[Collected data]
(* ===== verification/Effects.v ===== *)
(** * Effects: programs over operations

    A program performs operations and goes on with their answers; one that
    may fail ends early with an error.  What a program may do, given what it
    has done, is a predicate on it ([wp]): it holds whatever the operations
    answer, of the answers they can have. *)

From S2P Require Import Prelude.

Inductive Eff {Op : Type} (answer : Op → Type) (A : Type) : Type :=
| Ret (a : A)
| Vis (o : Op) (k : answer o → Eff answer A).
Arguments Ret {Op answer A} a.
Arguments Vis {Op answer A} o k.
(** An operation and its answer. *)
Record Performed {Op : Type} (answer : Op → Type) := Did { dn_op : Op; dn_answer : answer dn_op }.
Arguments Did {Op answer} _ _.
Arguments dn_op {Op answer} _.
Arguments dn_answer {Op answer} _.

Section programs.
Context {Op : Type} {answer : Op → Type}.
#[local] Abbreviation Prog := (Eff answer).

Fixpoint prog_bind {A B} (f : A → Prog B) (p : Prog A) : Prog B :=
  match p with Ret a => f a | Vis o k => Vis o (λ x, prog_bind f (k x)) end.
#[export] Instance prog_ret : MRet Prog := λ A, Ret.
#[export] Instance prog_mbind : MBind Prog := @prog_bind.
Definition perform (o : Op) : Prog (answer o) := Vis o Ret.
End programs.

(** One that may end with an error or an answer of its own: [Result] and
    [?], and early returns. *)
Record Attempt {Op : Type} (answer : Op → Type) (E A : Type) : Type := mkTry { run_try : Eff answer (result E A) }.
Arguments mkTry {Op answer E A} _.
Arguments run_try {Op answer E A} _.

Section attempts.
Context {Op : Type} {answer : Op → Type}.
#[local] Abbreviation Prog := (Eff answer).
#[local] Abbreviation Try := (Attempt answer).

#[export] Instance try_ret E : MRet (Try E) := λ A a, mkTry (Ret (Ok a)).
#[export] Instance try_bind E : MBind (Try E) := λ A B f p,
  mkTry (r ← run_try p; match r with Ok a => run_try (f a) | Err e => Ret (Err e) end).
Definition fail {E A} (e : E) : Try E A := mkTry (Ret (Err e)).
Definition lift {E A} (p : Prog A) : Try E A := mkTry (a ← p; Ret (Ok a)).
Definition op {E} (o : Op) : Try E (answer o) := lift (perform o).
Definition check_that {E} (b : bool) (e : E) : Try E unit := if b then mret () else fail e.
Definition or_fail {E A} (e : E) (o : option A) : Try E A := match o with Some a => mret a | None => fail e end.
Definition ask {E A} (r : result E A) : Try E A := mkTry (Ret r).
Definition map_fail {E F A} (f : E → F) (p : Try E A) : Try F A := mkTry (r ← run_try p; Ret (map_err f r)).
(** What a program that fails with its answer comes to. *)
Definition finish {A} (p : Try A A) : Prog A := r ← run_try p; Ret (match r with Ok a | Err a => a end).
End attempts.

(** ** What a program may do *)

Section wp.
Context {Op : Type} {answer : Op → Type} (drawn : ∀ o : Op, answer o → Prop).
#[local] Abbreviation Prog := (Eff answer).
#[local] Abbreviation Try := (Attempt answer).
#[local] Abbreviation Done := (Performed answer).

Fixpoint wp {A} (P : list Done → Op → Prop) (past : list Done) (p : Prog A) (Q : list Done → A → Prop) : Prop :=
  match p with
  | Ret a => Q past a
  | Vis o k => P past o ∧ ∀ a, drawn o a → wp P (Did o a :: past) (k a) Q
  end.

Lemma wp_bind {A B} P past (p : Prog A) (f : A → Prog B) Q :
  wp P past p (λ past a, wp P past (f a) Q) → wp P past (p ≫= f) Q.
Proof.
  revert past. induction p as [a|o k IH]; intros past; cbn; [done|]. intros [Ho Hk]. split; [done|].
  intros a Ha. apply IH, Hk, Ha.
Qed.
Lemma wp_mono {A} P past (p : Prog A) (Q Q' : list Done → A → Prop) :
  (∀ past a, Q past a → Q' past a) → wp P past p Q → wp P past p Q'.
Proof.
  intros HQ. revert past. induction p as [a|o k IH]; intros past; cbn; [apply HQ|]. intros [Ho Hk]. split; [done|].
  intros a Ha. apply IH, Hk, Ha.
Qed.

(** Programs that may end early: what holds where they go on. *)
Definition twp {E A} P past (p : Try E A) (Q : list Done → A → Prop) : Prop :=
  wp P past (run_try p) (λ past r, match r with Ok a => Q past a | Err _ => True end).
Lemma twp_bind {E A B} P past (p : Try E A) (f : A → Try E B) Q :
  twp P past p (λ past a, twp P past (f a) Q) → twp P past (p ≫= f) Q.
Proof.
  intros Hp. apply wp_bind. eapply wp_mono; [|exact Hp]. by intros past' [a|e].
Qed.
Lemma twp_ret {E A} P past (a : A) (Q : list Done → A → Prop) : Q past a → twp (E:=E) P past (mret a) Q.
Proof. done. Qed.
Lemma twp_fail {E A} P past (e : E) Q : twp (A:=A) P past (fail e) Q.
Proof. done. Qed.
Lemma twp_op {E} P past o (Q : list Done → answer o → Prop) :
  P past o → (∀ a, drawn o a → Q (Did o a :: past) a) → twp (E:=E) P past (op o) Q.
Proof. done. Qed.
Lemma twp_ask {E A} P past (r : result E A) (Q : list Done → A → Prop) : (∀ a, r = Ok a → Q past a) → twp P past (ask r) Q.
Proof. intros Hr. unfold twp. cbn. destruct r; [by apply Hr|done]. Qed.
Lemma twp_or_fail {E A} P past (e : E) (o : option A) (Q : list Done → A → Prop) :
  (∀ a, o = Some a → Q past a) → twp P past (or_fail e o) Q.
Proof. intros Ho. destruct o; [by apply Ho|done]. Qed.
Lemma twp_check {E} P past b (e : E) (Q : list Done → unit → Prop) : (b = true → Q past ()) → twp P past (check_that b e) Q.
Proof. intros Hb. destruct b; [by apply Hb|done]. Qed.
Lemma twp_map_fail {E F A} P past (f : E → F) (p : Try E A) Q : twp P past p Q → twp P past (map_fail f p) Q.
Proof. intros Hp. unfold twp in *. cbn. apply wp_bind. eapply wp_mono; [|exact Hp]. by intros past' [a|e]. Qed.
Lemma wp_finish {A} P past (p : Try A A) : twp P past p (λ _ _, True) → wp P past (finish p) (λ _ _, True).
Proof. intros Hp. apply wp_bind. eapply wp_mono; [|exact Hp]. by intros past' [a|e]. Qed.
Lemma twp_mono {E A} P past (p : Try E A) (Q Q' : list Done → A → Prop) :
  (∀ past a, Q past a → Q' past a) → twp P past p Q → twp P past p Q'.
Proof. intros HQ. apply wp_mono. intros past' [a|e]; [apply HQ|done]. Qed.

(** Everything done so far was allowed. *)
Fixpoint all_allowed (P : list Done → Op → Prop) (past : list Done) : Prop :=
  match past with [] => True | Did o a :: past => P past o ∧ drawn o a ∧ all_allowed P past end.
Lemma all_allowed_at P newer o a past : all_allowed P (newer ++ Did o a :: past) → P past o.
Proof. induction newer as [|[o' a'] newer IH]; cbn; [tauto|]. intros (_ & _ & Hn). by apply IH. Qed.
End wp.

(** ** What a program does to a state

    Each operation takes a state to another with its answer; other tasks
    may be part of the step. *)

Section swp.
Context {Op S : Type} {answer : Op → Type} (takes : S → ∀ o : Op, answer o → S → Prop) (P : S → Op → Prop).
#[local] Abbreviation Prog := (Eff answer).
#[local] Abbreviation Try := (Attempt answer).

Fixpoint swp {A} (s : S) (p : Prog A) (Q : S → A → Prop) : Prop :=
  match p with
  | Ret a => Q s a
  | Vis o k => P s o ∧ ∀ a s', takes s o a s' → swp s' (k a) Q
  end.
Lemma swp_bind {A B} s (p : Prog A) (f : A → Prog B) Q : swp s p (λ s a, swp s (f a) Q) → swp s (p ≫= f) Q.
Proof.
  revert s. induction p as [a|o k IH]; intros s; cbn; [done|]. intros [Ho Hk]. split; [done|].
  intros a s' Ha. apply IH. by eapply Hk.
Qed.
Lemma swp_mono {A} s (p : Prog A) (Q Q' : S → A → Prop) : (∀ s a, Q s a → Q' s a) → swp s p Q → swp s p Q'.
Proof.
  intros HQ. revert s. induction p as [a|o k IH]; intros s; cbn; [apply HQ|]. intros [Ho Hk]. split; [done|].
  intros a s' Ha. apply IH. by eapply Hk.
Qed.
(** What holds where it goes on, and what where it ends early. *)
Definition tswp {E A} (s : S) (p : Try E A) (Q : S → A → Prop) (X : S → Prop) : Prop :=
  swp s (run_try p) (λ s r, match r with Ok a => Q s a | Err _ => X s end).
Lemma tswp_bind {E A B} s (p : Try E A) (f : A → Try E B) Q X :
  tswp s p (λ s a, tswp s (f a) Q X) X → tswp s (p ≫= f) Q X.
Proof. intros Hp. apply swp_bind. eapply swp_mono; [|exact Hp]. by intros s' [a|e]. Qed.
Lemma tswp_mono {E A} s (p : Try E A) (Q Q' : S → A → Prop) (X : S → Prop) : (∀ s a, Q s a → Q' s a) → tswp s p Q X → tswp s p Q' X.
Proof. intros HQ. apply swp_mono. intros s' [a|e]; [apply HQ|done]. Qed.
Lemma tswp_ret {E A} s (a : A) (Q : S → A → Prop) X : Q s a → tswp (E:=E) s (mret a) Q X.
Proof. done. Qed.
Lemma tswp_fail {E A} s (e : E) (Q : S → A → Prop) (X : S → Prop) : X s → tswp s (fail e) Q X.
Proof. done. Qed.
Lemma tswp_op {E} s o (Q : S → answer o → Prop) X :
  P s o → (∀ a s', takes s o a s' → Q s' a) → tswp (E:=E) s (op o) Q X.
Proof. done. Qed.
Lemma tswp_ask {E A} s (r : result E A) (Q : S → A → Prop) (X : S → Prop) :
  (∀ a, r = Ok a → Q s a) → (∀ e, r = Err e → X s) → tswp s (ask r) Q X.
Proof. intros Hr Hx. unfold tswp. cbn. destruct r; [by apply Hr|by eapply Hx]. Qed.
Lemma tswp_or_fail {E A} s (e : E) (o : option A) (Q : S → A → Prop) (X : S → Prop) :
  (∀ a, o = Some a → Q s a) → X s → tswp s (or_fail e o) Q X.
Proof. intros Ho Hx. destruct o; [by apply Ho|done]. Qed.
Lemma tswp_map_fail {E F A} s (f : E → F) (p : Try E A) Q X : tswp s p Q X → tswp s (map_fail f p) Q X.
Proof. intros Hp. apply swp_bind. eapply swp_mono; [|exact Hp]. by intros s' [a|e]. Qed.
Lemma tswp_lift {E A} s (p : Prog A) Q X : swp s p Q → tswp (E:=E) s (lift p) Q X.
Proof. intros Hp. apply swp_bind. eapply swp_mono; [|exact Hp]. done. Qed.
End swp.

(** Programs whose operations are all of a kind. *)
Section always.
Context {Op : Type} {answer : Op → Type} (K : Op → Prop).

Fixpoint always {A} (p : Eff answer A) : Prop := match p with Ret _ => True | Vis o k => K o ∧ ∀ a, always (k a) end.
Definition talways {E A} (p : Attempt answer E A) : Prop := always (run_try p).
Lemma always_bind {A B} (p : Eff answer A) (f : A → Eff answer B) : always p → (∀ a, always (f a)) → always (p ≫= f).
Proof. induction p as [a|o k IH]; cbn; [by intros _ Hf|]. intros [Ho Hk] Hf. split; [done|]. intros a. by apply IH. Qed.
Lemma talways_bind {E A B} (p : Attempt answer E A) (f : A → Attempt answer E B) :
  talways p → (∀ a, talways (f a)) → talways (p ≫= f).
Proof. intros Hp Hf. apply always_bind; [done|]. intros [a|e]; [apply Hf|done]. Qed.
Lemma talways_ret {E A} (a : A) : talways (mret (M := Attempt answer E) a).
Proof. done. Qed.
Lemma talways_fail {E A} (e : E) : talways (fail (A := A) e).
Proof. done. Qed.
Lemma talways_op {E} o : K o → talways (op (E := E) o).
Proof. done. Qed.
Lemma talways_ask {E A} (r : result E A) : talways (ask r).
Proof. done. Qed.
Lemma talways_or_fail {E A} (e : E) (o : option A) : talways (or_fail e o).
Proof. by destruct o. Qed.
Lemma talways_map_fail {E F A} (f : E → F) (p : Attempt answer E A) : talways p → talways (map_fail f p).
Proof. intros Hp. by apply always_bind. Qed.
Lemma talways_lift {E A} (p : Eff answer A) : always p → talways (lift (E := E) p).
Proof. intros Hp. by apply always_bind. Qed.
Lemma swp_always {S A} (takes : S → ∀ o : Op, answer o → S → Prop) (P : S → Op → Prop) s (p : Eff answer A) :
  (∀ s o, K o → P s o) → always p → swp takes P s p (λ _ _, True).
Proof. intros HK. revert s. induction p as [a|o k IH]; intros s; cbn; [done|]. intros [Ho Hk]. split; [by apply HK|]. intros a s' _. by apply IH. Qed.
Lemma tswp_always {S E A} (takes : S → ∀ o : Op, answer o → S → Prop) (P : S → Op → Prop) s (p : Attempt answer E A) :
  (∀ s o, K o → P s o) → talways p → tswp takes P s p (λ _ _, True) (λ _, True).
Proof. intros HK Hp. eapply swp_mono; [|by apply (swp_always takes P)]. by intros s' [a|e] _. Qed.
End always.

(** Through a program one step at a time. *)
Ltac always_step :=
  match goal with
  | |- talways _ (_ ≫= _) => apply talways_bind; [|intros ?]
  | |- always _ (_ ≫= _) => apply always_bind; [|intros ?]
  | |- talways _ (if ?b then _ else _) => destruct b
  | |- always _ (if ?b then _ else _) => destruct b
  | |- talways _ (match ?x with _ => _ end) => destruct x
  | |- always _ (match ?x with _ => _ end) => destruct x
  | |- talways _ (mret _) => apply talways_ret
  | |- talways _ (fail _) => apply talways_fail
  | |- talways _ (ask _) => apply talways_ask
  | |- talways _ (or_fail _ _) => apply talways_or_fail
  | |- talways _ (map_fail _ _) => apply talways_map_fail
  | |- talways _ (lift _) => apply talways_lift
  | |- talways ?K (op (E := ?E) ?o) => apply (talways_op K (E := E) o)
  end.
(** The operation a program is at. *)
Ltac op_step :=
  match goal with
  | |- tswp ?takes ?P ?s (op (E := ?E) ?o) ?Q ?X => apply (tswp_op takes P (E := E) s o Q X)
  | |- tswp ?takes ?P ?s (_ ≫= _) ?Q ?X => apply tswp_bind; op_step
  | |- twp ?drawn ?P ?past (op (E := ?E) ?o) ?Q => apply (twp_op drawn P (E := E) past o Q)
  | |- twp ?drawn ?P ?past (_ ≫= _) ?Q => apply twp_bind; op_step
  end.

• Work request
Given the records above, reproduce precisely and only the lines between the line holding "Op → Type) (A" and the line holding "#[export] Instance prog_ret", inclusive.

• Task answer
Inductive Eff {Op : Type} (answer : Op → Type) (A : Type) : Type :=
| Ret (a : A)
| Vis (o : Op) (k : answer o → Eff answer A).
Arguments Ret {Op answer A} a.
Arguments Vis {Op answer A} o k.
(** An operation and its answer. *)
Record Performed {Op : Type} (answer : Op → Type) := Did { dn_op : Op; dn_answer : answer dn_op }.
Arguments Did {Op answer} _ _.
Arguments dn_op {Op answer} _.
Arguments dn_answer {Op answer} _.

Section programs.
Context {Op : Type} {answer : Op → Type}.
#[local] Abbreviation Prog := (Eff answer).

Fixpoint prog_bind {A B} (f : A → Prog B) (p : Prog A) : Prog B :=
  match p with Ret a => f a | Vis o k => Vis o (λ x, prog_bind f (k x)) end.
#[export] Instance prog_ret : MRet Prog := λ A, Ret.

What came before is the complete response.